→ **TASK TO COMPLETE**
Please give the data below again in full, exactly as it stands.

:::

(** Sanitized ids are path segments: bounded, without separators, and not empty
    unless the id is. *)
Lemma SanitizeID_segment id :
  String.length (SanitizeID id) ≤ maxRouterNameLen ∧ has_byte "/" (SanitizeID id) = false ∧
  has_byte "." (SanitizeID id) = false ∧ has_byte "_" (SanitizeID id) = false ∧
  (id ≠ "" → SanitizeID id ≠ "").
Proof.
  unfold SanitizeID. cbn zeta. set (s := MapAscii sanitize_rune (ReplaceAll id "@" "-at-")).
  assert (Hs : ∀ b, is_ascii_byte b = true → (∀ a, sanitize_rune a ≠ b) → has_byte b s = false).
  { intros b Hb Hf. by apply map_go_no_byte. }
  assert (Hf : ∀ b, b = "/"%char ∨ b = "."%char ∨ b = "_"%char → has_byte b s = false).
  { intros b Hb. apply Hs; [by destruct Hb as [->|[->| ->]]|]. intros a. unfold sanitize_rune.
    destruct (_ || _) eqn:Ha; [by destruct Hb as [->|[->| ->]]|].
    apply orb_false_iff in Ha as [Ha ?]. apply orb_false_iff in Ha as [? ?]. breflect.
    intros ->. destruct Hb as [->|[->| ->]]; done. }
  assert (Hne : id ≠ "" → s ≠ "").
  { intros Hid. apply map_go_nonempty. by apply ReplaceAll_nonempty. }
  destruct (maxRouterNameLen <? String.length s) eqn:Hl; breflect.
  - split; [rewrite length_str_take; lia|].
    do 3 (split; [apply route_has_byte_take, Hf; tauto|]). intros Hid. specialize (Hne Hid).
    by destruct s.
  - split; [lia|]. do 3 (split; [apply Hf; tauto|]). done.
Qed.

:::

→ **RESPONSE**
(** Sanitized ids are path segments: bounded, without separators, and not empty
    unless the id is. *)
Lemma SanitizeID_segment id :
  String.length (SanitizeID id) ≤ maxRouterNameLen ∧ has_byte "/" (SanitizeID id) = false ∧
  has_byte "." (SanitizeID id) = false ∧ has_byte "_" (SanitizeID id) = false ∧
  (id ≠ "" → SanitizeID id ≠ "").
Proof.
  unfold SanitizeID. cbn zeta. set (s := MapAscii sanitize_rune (ReplaceAll id "@" "-at-")).
  assert (Hs : ∀ b, is_ascii_byte b = true → (∀ a, sanitize_rune a ≠ b) → has_byte b s = false).
  { intros b Hb Hf. by apply map_go_no_byte. }
  assert (Hf : ∀ b, b = "/"%char ∨ b = "."%char ∨ b = "_"%char → has_byte b s = false).
  { intros b Hb. apply Hs; [by destruct Hb as [->|[->| ->]]|]. intros a. unfold sanitize_rune.
    destruct (_ || _) eqn:Ha; [by destruct Hb as [->|[->| ->]]|].
    apply orb_false_iff in Ha as [Ha ?]. apply orb_false_iff in Ha as [? ?]. breflect.
    intros ->. destruct Hb as [->|[->| ->]]; done. }
  assert (Hne : id ≠ "" → s ≠ "").
  { intros Hid. apply map_go_nonempty. by apply ReplaceAll_nonempty. }
  destruct (maxRouterNameLen <? String.length s) eqn:Hl; breflect.
  - split; [rewrite length_str_take; lia|].
    do 3 (split; [apply route_has_byte_take, Hf; tauto|]). intros Hid. specialize (Hne Hid).
    by destruct s.
  - split; [lia|]. do 3 (split; [apply Hf; tauto|]). done.
Qed.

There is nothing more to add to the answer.